[DATA SUPPLIED Boundary: Start]

Lemma upgrade_success_dense_witness :
  aimsAt (registry [task 1; task 2; task 3]) "Task" (Some (task 3)) 3 /\
  upgrade (registry [task 1; task 2; task 3]) [("title"%string, 7)]
    (task 1) (Some (task 3))
  = Return (Some ([("done"%string, 0); ("title"%string, 7);
                   ("from"%string, 1)], task 3)) /\
  forall i, 1 < i <= 3 ->
            hasVersion (registry [task 1; task 2; task 3]) "Task" i.
Proof.
  assert (Haim : aimsAt (registry [task 1; task 2; task 3]) "Task"
                   (Some (task 3)) 3).
  { split; [reflexivity|]. split; [|reflexivity].
    exists (task 3). split; [vm_compute; auto | reflexivity]. }
  assert (Hup : upgrade (registry [task 1; task 2; task 3])
                  [("title"%string, 7)] (task 1) (Some (task 3))
                = Return (Some ([("done"%string, 0); ("title"%string, 7);
                                 ("from"%string, 1)], task 3)))
    by reflexivity.
  repeat (split; [assumption|]).
  apply (upgrade_success_dense _ _ (task 1) _ "Task"%string 3 _ _
           eq_refl Haim ltac:(simpl; lia) Hup).
Defined.

Lemma upgrade_not_behind_witness :
  aimsAt (registry [task 1; task 2]) "Task" None 2 /\
  upgrade (registry [task 1; task 2]) [("title"%string, 7)] (task 3) None
  = Return (Some ([("title"%string, 7)], task 3)).
Proof.
  assert (Haim : aimsAt (registry [task 1; task 2]) "Task" None 2).
  { exists (task 2). split; reflexivity. }
  split; [exact Haim|].
  exact (upgrade_not_behind (registry [task 1; task 2])
           [("title"%string, 7)] (task 3) None "Task"%string 2
           eq_refl Haim ltac:(discriminate) ltac:(simpl; lia)).
Defined.

Lemma upgrade_without_target_witness :
  ~ hasVersion (registry [task 1]) "Task" 3 /\
  upgrade (registry [task 1]) [("title"%string, 7)] (task 1) (Some (task 3))
  = Return (Some ([("title"%string, 7)], task 1)).
Proof.
  assert (Hno : ~ hasVersion (registry [task 1]) "Task" 3) by absent.
  split; [exact Hno|].
  apply (upgrade_without_target (registry [task 1]) [("title"%string, 7)]
           (task 1) (Some (task 3)) "Task"%string eq_refl).
  - intros t [= <-]. split; [reflexivity|]. split; [discriminate|].
    exact Hno.
  - discriminate.
Defined.

Lemma encode_injective_witness :
  encode (task 1)
  = encode {| ns := Some "Task"%string; version := 1;
              schema_upgrade := Some (fun d _ => d) |} /\
  version (task 1) = 1.
Proof.
  split; [reflexivity|].
  refine (proj2 (encode_injective (task 1)
            {| ns := Some "Task"%string; version := 1;
               schema_upgrade := Some (fun d _ => d) |} _ _ eq_refl) _).
  - intros n [= <-]. reflexivity.
  - intros n [= <-]. reflexivity.
  - discriminate.
Defined.
(** * iMessage extractor: a shallow embedding of [iMessage-extractor.py]

  The development follows the Python module top to bottom:
  string helpers of the runtime ([str.replace], [str.strip],
  [os.path.basename], [os.path.join]), the utility functions
  ([sanitize_filename], [format_timestamp], [is_short_code_number],
  [is_plugin_attachment], the bar of [print_progress]), the exporter
  class with its [stats] dictionary, and [main].

  Python's class body binds a method name to its last definition, so
  the methods embedded here are the last [connect_to_database], the
  last [export_conversations] and the last [print_summary] of the
  class, with the only [copy_attachment].

  Text is modelled by [string] (one [ascii] per character; the inputs
  considered are ASCII), integers by [Z], [None]-able columns by
  [option], the [stats] dictionary by a [gmap] keyed by strings, and
  the file system by a [gmap] from paths to nodes.  Console and log
  text is not part of the state: a [print] or [logger] call only keeps
  the evaluation of its arguments, which may raise; so the progress
  bar ([print_progress]) and the clock ([time.time]) leave no trace.
  In particular the records that the logger appends to
  [export_debug.log] through the file handler of [setup_logging] are
  not followed: the node at that path stands for the file, whatever its
  text.  An equation between two states is therefore about the
  counters, the recorded calls and the nodes, not about the text of the
  log; and where a statement says which files the export, or the
  summary, leaves as they were, that path is left out
  ([same_files_but_log]).
  The SQL engine and the operating system are collaborators: a
  connection gives the rows each query fetches, and the environment
  says which file calls fail. *)

From Stdlib Require Import ZArith Ascii String List Lia Bool Sorted.
From stdpp Require Import gmap strings list fin_maps pretty.

Local Open Scope Z_scope.

(** ** Strings of the Python runtime *)

Module PyStr.

Definition chr_eqb (a b : ascii) : bool := Ascii.eqb a b.

(** [c in chars] for a character and a string used as a character set. *)
Fixpoint chr_in (c : ascii) (chars : list ascii) : bool :=
  match chars with
  | [] => false
  | d :: rest => chr_eqb c d || chr_in c rest
  end.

[DATA SUPPLIED Boundary: End]

- EXERCISE -
The answer must be every line of the records that holds the string "Import".

- RESPONSE -
From Stdlib Require Import ZArith Ascii String List Lia Bool Sorted.
From stdpp Require Import gmap strings list fin_maps pretty.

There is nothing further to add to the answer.